The present study evaluates the potential of clean natural gas dehydration using nonequilibrium condensations in high-pressure supersonic flows. A computational fluid dynamics model is developed to study the formation of massive nanodroplets due to the phase change process. The impact of thermodynamic models on nonequilibrium condensations in supersonic flows is analysed based on the ideal gas and real gas equations of state. The sensitivity of high-pressure supersonic separations under different inlet temperatures is discussed in detail, including the influences on gas processing capacities and nonequilibrium condensation processes. The results show that an ideal gas modelling not only predicts the earlier onset of nonequilibrium condensations but also under-predicts the liquid fraction by 61% compared to the real gas model. The decreasing inlet temperatures improve gas processing capacities and predict the earlier condensing onset inside high-pressure supersonic flows. The liquid fraction can be enhanced by 21% with a decrease of 10 K inlet temperature from 593 K and 583 K. It suggests that the decreasing inlet temperature could improve high-pressure supersonic separations from the view of the processing capacity and separation performance.

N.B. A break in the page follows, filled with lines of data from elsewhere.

(** C3, amended: the persist step rewrites the file in place.  Whenever
    the process dies, the config file holds its old text if it was not
    opened for writing yet, and else a part of the new text, from its
    start: nothing right after the opening, then what the file object
    has flushed so far, possibly cut off in the middle of a flush.  It
    holds what the run leaves at its end once the run has done all it
    does to the file, which in a run that succeeds is the whole new
    text. *)
Theorem C3_crash_leaves_prefix_of_new_text (w : World) (k m : nat) :
  (k = 0 \/ run_disk_ops w = [] -> crash_disk w k m = w_disk w)
  /\ (k <> 0 -> run_disk_ops w <> [] ->
      exists c version c',
        w_config_read w = inr c
        /\ cfg_getitem c "Docker" "Version" = inr version
        /\ cfg_setitem c "Docker" "Tag" ("v" +:+ version) = inr c'
        /\ starts_with (crash_disk w k m) (file_text (config_write c')) = true
        /\ (stages_succeed w = true -> length (run_disk_ops w) <= k ->
            crash_disk w k m = file_text (config_write c')))
  /\ (length (run_disk_ops w) <= k -> crash_disk w k m = run_disk w).
Proof.
  unfold crash_disk, run_disk, run_disk_ops.
  assert (Hnone : forall old, disk_after (firstn k []) old
                              +:+ match nth_error (@nil file_op) k with
                                  | Some (Append text) => str_take m text
                                  | _ => ""
                                  end = old).
  { intros old. rewrite firstn_nil. destruct k; simpl; apply append_nil_r. }
  destruct (run_shape w) as [e Hr Hwhy Hok Hdisk Hn Hb Hw Hs Hg Hrepo Hops
                            |c c' prev repository version Hr Hcfg Htag Hrep Hver Hset
                               Hok Hearly Hdisk Hconf Hn Hb Hw Hs Hrepo Hops Hpub
                            |c prev e Hr Hcfg Htag Hok Hdisk Hn Hb Hw Hs Hrepo Hops
                            |c prev repository e Hr Hcfg Htag Hrep Hok Hearly Hdisk
                               Hn Hb Hw Hs Hrepo Hops
                            |c c' prev repository version e Hr Hcfg Htag Hrep Hver Hset
                               Hok Hearly Hopen Hconf Hn Hb Hw Hs Hrepo Hops Hpub].
  - rewrite Hops, Hdisk, Hnone. repeat split; congruence.
  - destruct Hops as (pieces & Hops & Htext). rewrite Hops, Hdisk. split; [|split].
    + intros [->|[=]]. simpl. apply append_nil_r.
    + intros Hk _. destruct k as [|k]; [congruence|].
      exists c, version, c'. repeat split; auto.
      * rewrite <- Htext. apply crash_in_pieces.
      * intros _ Hlen. rewrite crash_after_all by exact Hlen.
        now rewrite disk_after_truncate.
    + intros Hlen. rewrite crash_after_all by exact Hlen.
      now rewrite disk_after_truncate.
  - rewrite Hops, Hdisk, Hnone. repeat split; congruence.
  - rewrite Hops, Hdisk, Hnone. repeat split; congruence.
  - destruct Hops as (pieces & Hops & Hdisk & Hpre). rewrite Hops, Hdisk. split; [|split].
    + intros [->|[=]]. simpl. apply append_nil_r.
    + intros Hk _. destruct k as [|k]; [congruence|].
      exists c, version, c'. repeat split; auto.
      * eapply starts_with_trans; [apply crash_in_pieces | exact Hpre].
      * congruence.
    + intros Hlen. rewrite crash_after_all by exact Hlen.
      now rewrite disk_after_truncate.
Qed.
(** * Asteroid Dodge: the simulation core of [game.js]

    A shallow embedding of the game's update logic: the utility helpers,
    [ScoreManager], [Ship], [Asteroid], [Particle] and the [Game] methods
    [startGame], [showTitle], [triggerGameOver], [update], [updatePlaying],
    [updateSurge] and [updateGameOver], the key listeners and the elapsed
    time of [loop].  Drawing and the stars are left out: nothing below
    depends on them.

    Modelling conventions.
    - A JavaScript number is a real number of [R]: arithmetic is exact, there
      is no rounding, no [NaN] and no infinity.  [Math.sqrt], [Math.cos],
      [Math.sin], [Math.floor] and [Math.atan2] are the functions of the same
      name on [R].  Counts that bound a loop or a slice are natural numbers.
    - [Math.random()] reads the next value of a sequence of draws carried by
      the world; properties that need it assume every draw lies in [[0, 1)].
    - [localStorage] is part of the world too: one item (the game uses one
      key), which may be unreadable or unwritable.  A stored text is known by
      what [JSON.parse] makes of it.
    - A method that mutates [this] is a function from the object to the
      updated object; code that draws or uses the store runs in the monad
      [M].  When a method throws, what it had already assigned is dropped
      with the object.
    - [keys] maps the name of a key to whether it is held; a name that was
      never pressed maps to [false], as [undefined] is falsy. *)

From Stdlib Require Import Reals Lra Lia List String ZArith Bool.
From Stdlib Require Import Permutation Sorted.
Import ListNotations.
Local Open Scope string_scope.
Local Open Scope list_scope.
Local Open Scope R_scope.

(** ** CONFIG *)

Record Config : Type := {
  canvasWidth : R;
  canvasHeight : R;
  shipSpeed : R;
  shipSize : R;
  asteroidBaseSpeed : R;
  asteroidSpeedVariance : R;
  asteroidMinSize : R;
  asteroidMaxSize : R;
  asteroidSpawnInterval : R;
  asteroidBatchSize : nat;
  asteroidAngleSpread : R;
  asteroidVertices : R * R;
  asteroidRotationSpeed : R;
  surgeInterval : R * R;
  surgeDuration : R * R;
  surgeMultiplier : R;
  starCount : nat;
  explosionParticleCount : nat;
  screenShakeDuration : R;
  screenShakeIntensity : R;
  maxScoresSaved : nat
}.

(** The values of the [CONFIG] object literal. *)
Definition CONFIG : Config := {|
  canvasWidth := 600;
  canvasHeight := 600;
  shipSpeed := 340;
  shipSize := 4;
  asteroidBaseSpeed := 155;
  asteroidSpeedVariance := 90;
  asteroidMinSize := 4;
  asteroidMaxSize := 14;
  asteroidSpawnInterval := 200;
  asteroidBatchSize := 3;
  asteroidAngleSpread := 1.3;
  asteroidVertices := (5, 8);
  asteroidRotationSpeed := 3;
  surgeInterval := (5000, 10000);
  surgeDuration := (1500, 2500);
  surgeMultiplier := 1.5;
  starCount := 80;
  explosionParticleCount := 30;
  screenShakeDuration := 400;
  screenShakeIntensity := 8;
  maxScoresSaved := 10
|}.

(** ** Comparisons of numbers as booleans *)

Definition ltb (a b : R) : bool := if Rlt_dec a b then true else false.
Definition gtb (a b : R) : bool := ltb b a.

(** ** The world outside the program: random draws and [localStorage] *)

(** What a JavaScript exception carries is irrelevant here; its kind is kept. *)
Inductive exn : Type :=
| TypeError
| SyntaxError
| SecurityError
| QuotaExceededError.

(** The result of running a piece of code: it returns, it throws, or it goes
    on with a field that was never assigned ([undefined], then [NaN]), which
    real arithmetic cannot follow. *)
Inductive outcome (A : Type) : Type :=
| Returns (a : A)
| Throws (e : exn)
| Unassigned.
Arguments Returns {A} a.
Arguments Throws {A} e.
Arguments Unassigned {A}.

(** A value that [JSON.parse] can produce.  Arrays are arrays of numbers, the
    only ones [JSON.stringify] is ever given by this program; the content of
    an object is not looked at. *)
Inductive js_value : Type :=
| VNull
| VBool (b : bool)
| VNumber (r : R)
| VString (s : string)
| VArray (l : list R)
| VObject.

(** A stored string, told apart by what [JSON.parse] makes of it. *)
Inductive Text : Type :=
| EmptyText
| Unparsable
| Parsable (v : js_value).

Record LocalStorage : Type := {
  readable : bool;
  writable : bool;
  item : option Text
}.

Record Rng : Type := { draws : nat -> R; pos : nat }.

Record World : Type := { rng : Rng; localStorage : LocalStorage }.

Definition M (A : Type) : Type := World -> outcome (A * World).

Definition ret {A : Type} (a : A) : M A := fun w => Returns (a, w).

Definition bind {A B : Type} (m : M A) (k : A -> M B) : M B :=
  fun w =>
    match m w with
    | Returns (a, w') => k a w'
    | Throws e => Throws e
    | Unassigned => Unassigned
    end.

Notation "x <- m ;; k" := (bind m (fun x => k))
  (at level 61, m at next level, right associativity).

Definition unassigned {A : Type} : M A := fun _ => Unassigned.

(** [for (let i = 0; i < n; i++) acc.push(new_item())] *)
Fixpoint push_times {A : Type} (n : nat) (new_item : M A) (acc : list A)
  : M (list A) :=
  match n with
  | O => ret acc
  | S n' => a <- new_item ;; push_times n' new_item (acc ++ [a])
  end.

Definition Math_random : M R :=
  fun w =>
    let g := rng w in
    Returns (draws g (pos g),
             {| rng := {| draws := draws g; pos := S (pos g) |};
                localStorage := localStorage w |}).

Definition Math_floor (r : R) : Z := Int_part r.

Definition Math_atan2 (y x : R) : R :=
  if Rlt_dec 0 x then atan (y / x)
  else if Rlt_dec x 0 then
         if Rle_dec 0 y then atan (y / x) + PI else atan (y / x) - PI
       else if Rlt_dec 0 y then PI / 2
            else if Rlt_dec y 0 then - (PI / 2) else 0.

(** ** Utility helpers *)

Definition rand (min max : R) : M R :=
  u <- Math_random ;; ret (u * (max - min) + min).

Definition randInt (min max : R) : M Z :=
  r <- rand min (max + 1) ;; ret (Math_floor r).

Definition dist (x1 y1 x2 y2 : R) : R :=
  let dx := x1 - x2 in
  let dy := y1 - y2 in
  sqrt (dx * dx + dy * dy).

Definition clamp (val min max : R) : R := Rmax min (Rmin max val).

(** ** Score persistence *)

Module ScoreManager.

Definition getItem (ls : LocalStorage) : outcome (option Text) :=
  if readable ls then Returns (item ls) else Throws SecurityError.

Definition setItem (ls : LocalStorage) (value : Text) : outcome LocalStorage :=
  if writable ls
  then Returns {| readable := readable ls; writable := writable ls;
                  item := Some value |}
  else Throws QuotaExceededError.

Definition JSON_parse (raw : Text) : outcome js_value :=
  match raw with
  | Parsable v => Returns v
  | EmptyText | Unparsable => Throws SyntaxError
  end.

Definition JSON_stringify (scores : list R) : Text := Parsable (VArray scores).

(** [raw ? ... : ...] on a string: the empty string is falsy. *)
Definition truthy (raw : Text) : bool :=
  match raw with
  | EmptyText => false
  | _ => true
  end.

(** The [try] block returns, or the [catch] block returns [[]]; [getItem]
    gives [null] (falsy) when the key is absent. *)
Definition _load (ls : LocalStorage) : js_value :=
  match getItem ls with
  | Returns (Some raw) =>
      if truthy raw then
        match JSON_parse raw with
        | Returns v => v
        | _ => VArray []
        end
      else VArray []
  | Returns None => VArray []
  | _ => VArray []
  end.

Definition _save (scores : list R) (ls : LocalStorage) : LocalStorage :=
  match setItem ls (JSON_stringify scores) with
  | Returns ls' => ls'
  | _ => ls
  end.
(** ** The Delta table writer *)

Lemma dbfs_upload_run E up dbfs_path file_bytes h :
  wp (dbfs_upload E up dbfs_path file_bytes) h
    (fun t r => http_bodies t <> [] /\ Forall dbfs_event t).
Proof.
  apply wp_emits; [|apply emits_dbfs_upload]. unfold dbfs_upload.
  destruct (_ <=? _).
  - eapply wp_mono; [apply dbfs_put_run|]. by intros t r ->.
  - eapply wp_mono; [by apply stream_upload_run|].
    intros t [[]|e] Hpost.
    + by destruct Hpost as (? & ? & ? & _ & -> & _).
    + destruct Hpost as [(? & -> & _) | (? & ? & ? & ? & ? & ? & ? & _ & -> & _)];
        done.
Qed.

Section DeltaRun.

Context (E : env) (up : uploader) (df : dataframe) (table_name mode : string).

Let full := full_table_name up table_name.
Let staged := staging_path table_name.

Lemma delta_cursor_run h :
  wp (if String.eqb mode "overwrite" then
        do _ <- cursor_execute E (drop_sql full);
        do _ <- cursor_execute E (create_parquet_sql sp24 full staged);
        log_info "Table {} created (overwrite mode)" [full]
      else if String.eqb mode "append" then
        try_except
          (do _ <- cursor_execute E (describe_sql full);
           do _ <- cursor_execute E (insert_parquet_sql full staged);
           log_info "Appended data to {}" [full])
          (fun _ =>
             do _ <- cursor_execute E (create_parquet_sql sp28 full staged);
             log_info "Table {} created (new)" [full])
      else raise (invalid_mode mode)) h
    (fun t r =>
       Forall cursor_event t /\
       delta_session up table_name mode (sql_events t) r).
Proof.
  unfold delta_session. fold full staged.
  destruct (String.eqb mode "overwrite"); [|destruct (String.eqb mode "append")].
  - apply wp_bind, wp_cursor_execute.
    destruct (sql_execute E h _) as [e|].
    { split; [by repeat constructor | apply run_of_fail]. }
    apply wp_bind, wp_cursor_execute.
    destruct (sql_execute E _ _) as [e|].
    { split; [by repeat constructor | apply run_of_cons, run_of_fail]. }
    apply wp_log_info.
    split; [by repeat constructor | apply run_of_cons, run_of_cons, run_of_nil].
  - apply wp_try_except, wp_bind, wp_cursor_execute.
    destruct (sql_execute E h _) as [e|].
    { apply wp_bind, wp_cursor_execute.
      destruct (sql_execute E _ _) as [e'|] eqn:Hc;
        [|apply wp_log_info]; (split; [by repeat constructor|]);
        eexists [_], (Raise e); (split; [apply run_of_fail|]);
        eexists; split; [reflexivity | done | reflexivity | done]. }
    apply wp_bind, wp_cursor_execute.
    destruct (sql_execute E _ _) as [e|].
    { apply wp_bind, wp_cursor_execute.
      destruct (sql_execute E _ _) as [e'|] eqn:Hc;
        [|apply wp_log_info]; (split; [by repeat constructor|]);
        eexists [_; _], (Raise e);
        (split; [apply run_of_cons, run_of_fail|]);
        eexists; split; [reflexivity | done | reflexivity | done]. }
    apply wp_log_info. split; [by repeat constructor|].
    eexists [_; _], (Ok tt).
    split; [apply run_of_cons, run_of_cons, run_of_nil | done].
  - apply wp_raise. by split; [constructor|].
Qed.
Module RelaxationFacts.
Import WeightedGraph WeightedSpec KahnFacts.
Section WithVertex.
Context {T : Type} `{NumericVertex T}.

Lemma fold_fupd_const (c : Z) (E : list T) :
  forall (d : T -> Z) (v : T),
    fold_left (fun dist x => fupd dist x c) E d v
    = if in_dec vertex_eq_dec v E then c else d v.
Proof.
  induction E as [|x E IH]; intros d v; simpl; [reflexivity|].
  rewrite IH. destruct (in_dec vertex_eq_dec v E) as [I|I].
  - destruct (vertex_eq_dec x v); reflexivity.
  - destruct (vertex_eq_dec x v) as [->|N].
    + now rewrite fupd_same.
    + rewrite fupd_other; congruence.
Qed.

Lemma initial_dist_start (E : list T) (s : T) : initial_dist E s s = 0.
Proof. unfold initial_dist. apply fupd_same. Qed.

Lemma initial_dist_vertex (E : list T) (s v : T) :
  v <> s -> In v E -> initial_dist E s v = dist_unset.
Proof.
  intros N I. unfold initial_dist. rewrite fupd_other by exact N.
  rewrite fold_fupd_const. destruct (in_dec vertex_eq_dec v E); tauto.
Qed.

Lemma initial_dist_values (E : list T) (s v : T) :
  initial_dist E s v = 0 \/ initial_dist E s v = dist_unset.
Proof.
  unfold initial_dist. destruct (vertex_eq_dec v s) as [->|N].
  - left. apply fupd_same.
  - rewrite fupd_other by exact N. rewrite fold_fupd_const.
    destruct (in_dec vertex_eq_dec v E); tauto.
Qed.

Lemma dist_unset_positive : 0 < dist_unset.
Proof. reflexivity. Qed.

Lemma slack_fupd_le (lb dist : T -> Z) (x : T) (new : Z) (E : list T) :
  new <= dist x ->
  (slack lb (fupd dist x new) E <= slack lb dist E)%nat.
Proof.
  intros L. induction E as [|v E IH]; simpl; [lia|].
  unfold fupd at 1. destruct (vertex_eq_dec v x) as [->|N]; lia.
Qed.

(** A relaxation that stays above the lower bound uses up slack. *)
Lemma slack_fupd_lt (lb dist : T -> Z) (x : T) (new : Z) (E : list T) :
  In x E -> lb x <= new -> new < dist x ->
  (slack lb (fupd dist x new) E < slack lb dist E)%nat.
Proof.
  intros I B L. induction E as [|v E IH]; simpl; [destruct I|].
  assert (Le : (slack lb (fupd dist x new) E <= slack lb dist E)%nat)
    by (apply slack_fupd_le; lia).
  destruct I as [->|I].
  - rewrite fupd_same. lia.
  - specialize (IH I). unfold fupd at 1.
    destruct (vertex_eq_dec v x) as [->|N]; lia.
Qed.

Lemma least_weight_le (a : list (T * list (T * Z))) (k : T)
    (l : list (T * Z)) (v : T) (w : Z) :
  In (k, l) a -> In (v, w) l -> least_weight a <= w.
Proof.
  intros I J. unfold least_weight.
  assert (F : In (v, w) (flat_map snd a))
    by (apply in_flat_map; exists (k, l); auto).
  induction (flat_map snd a) as [|e r IH]; [destruct F|].
  simpl. destruct F as [->|F]; [simpl; lia|]. specialize (IH F). lia.
Qed.
(** * Activation and entitlement core of the dictionary server (server.py)

    A shallow embedding of the request handlers of [server.py] over an
    explicit store, and the properties of the activation state machine.

    Modelling conventions.
    - The two SQLite tables [codes] and [devices] are finite maps keyed by
      their TEXT primary keys; a nullable column is an [option].
    - A JSON request body is a finite map from field names to Python values;
      [request.json.get(k)] yields [PyNone] for an absent field.  Field
      values are JSON null or JSON strings (what main.py and stress_test.py
      send); numbers, arrays and objects as field values are not modelled.
    - A UTC [datetime] is the integer number of microseconds since the
      epoch.  The ISO-8601 text kept in the table and its parse by
      [datetime.fromisoformat] are inverse to each other and are left out.
      [datetime.now] is an argument [now] of every handler that reads it.
    - Every handler is a function from the store to a response and the
      store it leaves behind. *)

From stdpp Require Import base option list gmap strings sorting.

Local Open Scope Z_scope.

(** ** Python values and their coercions *)

Inductive pyval : Type :=
| PyNone
| PyStr (s : string).

(** [str(v)] *)
Definition py_str (v : pyval) : string :=
  match v with
  | PyNone => "None"
  | PyStr s => s
  end.

(** truth value of a [str]: every string but the empty one *)
Definition str_truthy (s : string) : bool :=
  match s with
  | EmptyString => false
  | String _ _ => true
  end.

(** truth value of a Python value, as tested by [not v] and [all([..])] *)
Definition py_truthy (v : pyval) : bool :=
  match v with
  | PyNone => false
  | PyStr s => str_truthy s
  end.

(** truth value of a nullable TEXT column read back from a row *)
Definition opt_truthy (o : option string) : bool :=
  match o with
  | None => false
  | Some s => str_truthy s
  end.

(** [request.json.get(k)] *)
Definition json_get (body : gmap string pyval) (k : string) : pyval :=
  default PyNone (body !! k).

(** ** Configuration (config.json) *)

Record config : Type := {
  (** plan type to number of days, the source of [CARD_DURATIONS] *)
  CARD_DURATIONS : gmap string Z;
  GENERATE_CODE_LIMIT : Z
}.

(** microseconds in [timedelta(days=1)] *)
Definition day_us : Z := 86400000000.

(** [CARD_DURATIONS.get(card_type)] followed by [if not duration]: a plan
    that is missing, or whose [timedelta] is zero, gives no duration. *)
Definition plan_duration (cfg : config) (card_type : string) : option Z :=
  match CARD_DURATIONS cfg !! card_type with
  | None => None
  | Some days => if bool_decide (days = 0) then None else Some (days * day_us)
  end.

(** the configuration [load_config] writes when config.json is missing *)
Definition default_config : config := {|
  CARD_DURATIONS :=
    <["monthly" := 30]> (<["quarterly" := 90]> (<["yearly" := 365]> (<["trial" := 7]> ∅)));
  GENERATE_CODE_LIMIT := 5000
|}.

(** ** The store: tables [codes] and [devices] *)

Record code_row : Type := {
  c_type : string;
  used_by : option string
}.

Record device_row : Type := {
  activation_code : string;
  card_type : string;
  activated_at : Z;
  expires_at : Z
}.

Record db : Type := {
  codes : gmap string code_row;
  devices : gmap string device_row
}.

Definition empty_db : db := {| codes := ∅; devices := ∅ |}.

(** [UPDATE codes SET used_by = v WHERE code = c]: only an existing row
    changes. *)
Definition set_used_by (v : option string) (c : string)
    (cs : gmap string code_row) : gmap string code_row :=
  alter (λ r, {| c_type := c_type r; used_by := v |}) c cs.

(** [INSERT INTO devices ...]: a second row for the same primary key is
    refused ([sqlite3.IntegrityError]). *)
Definition insert_device (m : string) (row : device_row)
    (ds : gmap string device_row) : option (gmap string device_row) :=
  match ds !! m with
  | Some _ => None
  | None => Some (<[m := row]> ds)
  end.

(** ** check_status *)

Inductive status_response : Type :=
| S_BadRequest
| S_Unactivated
| S_Activated (expires : Z) (plan : string)
| S_Expired (expires : Z).

Definition check_status (body : gmap string pyval) (now : Z) (s : db)
    : status_response * db :=
  let machine_id := py_str (json_get body "machine_id") in
  if negb (str_truthy machine_id) then (S_BadRequest, s) else
  match devices s !! machine_id with
  | None => (S_Unactivated, s)
  | Some device_info =>
      if bool_decide (expires_at device_info > now)
      then (S_Activated (expires_at device_info) (card_type device_info), s)
      else (S_Expired (expires_at device_info), s)
  end.

(** ** require_activated_device *)

Inductive guard_result : Type :=
| G_BadRequest
| G_Unauthorized
| G_Expired
| G_Pass.

Definition require_activated_device (body : gmap string pyval) (now : Z)
    (s : db) : guard_result :=
  let machine_id := py_str (json_get body "machine_id") in
  if negb (str_truthy machine_id) then G_BadRequest else
  match devices s !! machine_id with
  | None => G_Unauthorized
  | Some device_info =>
      if bool_decide (expires_at device_info <= now) then G_Expired else G_Pass
  end.

(** ** activate *)

Inductive activate_response : Type :=
| A_BadRequest
| A_InvalidCode
| A_AlreadyBound
| A_UnknownPlan
| A_StorageError
| A_Ok (expires : Z).

Definition activate (cfg : config) (body : gmap string pyval) (now : Z)
    (s : db) : activate_response * db :=
  let machine_id := py_str (json_get body "machine_id") in
  let code_str := json_get body "code" in
  if negb (str_truthy machine_id && py_truthy code_str) then (A_BadRequest, s) else
  match code_str with
  | PyNone => (A_BadRequest, s)
  | PyStr code =>
      match codes s !! code with
      | None => (A_InvalidCode, s)
      | Some code_info =>
          if opt_truthy (used_by code_info) then (A_InvalidCode, s) else
          match devices s !! machine_id with
          | Some _ => (A_AlreadyBound, s)
          | None =>
              match plan_duration cfg (c_type code_info) with
              | None => (A_UnknownPlan, s)
              | Some duration =>
                  let expires := now + duration in
                  let codes' := set_used_by (Some machine_id) code (codes s) in
                  let row := {| activation_code := code;
                                card_type := c_type code_info;
                                activated_at := now;
                                expires_at := expires |} in
                  match insert_device machine_id row (devices s) with
                  | None => (A_StorageError, s)
                  | Some devices' =>
                      (A_Ok expires, {| codes := codes'; devices := devices' |})
                  end
              end
          end
      end
  end.

(** ** revoke_authorization *)

Inductive revoke_response : Type :=
| R_Unauthorized
| R_BadRequest
| R_NotFound
| R_Ok.
Lemma search_inner_total k look_for n0 fuel s b o :
  within 0 4 o s -> 0 <= n0 -> n0 + Z.of_nat k = Z.max 1 look_for ->
  look_for <= 255 -> (1 <= k <= fuel)%nat ->
  exists e s' b',
    search_inner hw fuel look_for n0 s b = Some (e, s', b')
    /\ tidy s' /\ overrun s' = o
    /\ match e with
       | Returned v => 0 <= v < Z.max 1 look_for
       | Completed n => n = Z.max 1 look_for /\ within (-1) 0 o s'
       end.
Proof.
  revert n0 fuel s b.
  induction k as [|k IH]; intros n0 fuel s b W Hn0 Hk Hl Hfuel; [lia|].
  destruct fuel as [|fuel]; [lia|].
  rewrite search_inner_step by (destruct W as (_ & X & _); unfold MAX_XFER; lia).
  cbv zeta.
  assert (Hn : u8 (n0 + 1) = n0 + 1) by (apply u8_id; unfold is_byte; lia).
  rewrite Hn.
  assert (Hr : u8 (n0 + 1 - 1) = n0)
    by (replace (n0 + 1 - 1) with n0 by lia; apply u8_id; unfold is_byte; lia).
  rewrite Hr.
  pose proof (probe_within (n0 + 1) o s b W) as W2.
  destruct (probe hw (n0 + 1) s b) as [[verify s2] b2]. cbn [fst snd] in *.
  destruct W2 as (T2 & _ & _ & O2).
  destruct (verify <? 0);
    [exists (Returned n0), s2, b2; split; [reflexivity|];
     split; [exact T2|split; [exact O2|lia]]|].
  destruct (negb (verify =? Z.lor (n0 + 1) AC_ADDR_RQST));
    [exists (Returned n0), s2, b2; split; [reflexivity|];
     split; [exact T2|split; [exact O2|lia]]|].
  assert (W3 : within (-1) 0 o (bq_prepare_spi_message s2)).
  { split; [apply tidy_prepare_tidy; exact T2|]. cbn.
    split; [lia|split; [lia|exact O2]]. }
  destruct (n0 + 1 <? look_for) eqn:Hlt.
  - apply Z.ltb_lt in Hlt.
    apply (IH (n0 + 1)); try lia.
    eapply within_mono; [exact W3|lia|lia].
  - apply Z.ltb_ge in Hlt.
    exists (Completed (n0 + 1)), (bq_prepare_spi_message s2), b2.
    split; [reflexivity|].
    destruct W3 as (T3 & X3 & Y3 & O3).
    split; [exact T3|]. split; [exact O3|].
    split; [lia|]. split; [exact T3|split; [exact X3|split; [exact Y3|exact O3]]].
Qed.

本研究评估了高压超音速流中使用非平衡缩合的清洁天然气脱水的潜力。开发了一种计算流体动力学模型来研究由于相变过程而形成的大量纳米液滴。基于理想气体和真实气体状态方程，分析了热力学模型对超音速流动中非平衡冷凝的影响。详细讨论了在不同入口温度下高压超声分离的灵敏度，包括对气体处理能力和非平衡冷凝过程的影响。结果表明，理想的气体模型不仅可以预测较早的非平衡冷凝现象，而且与真实的气体模型相比，预测的液体分数要低61％。入口温度的降低提高了气体处理能力，并预测了高压超音速流内部的较早凝结现象。通过将进口温度从593 K和583 K降低10 K，可以提高液体分数21％。这表明从处理能力和分离性能的角度来看，降低进口温度可以改善高压超声分离效果。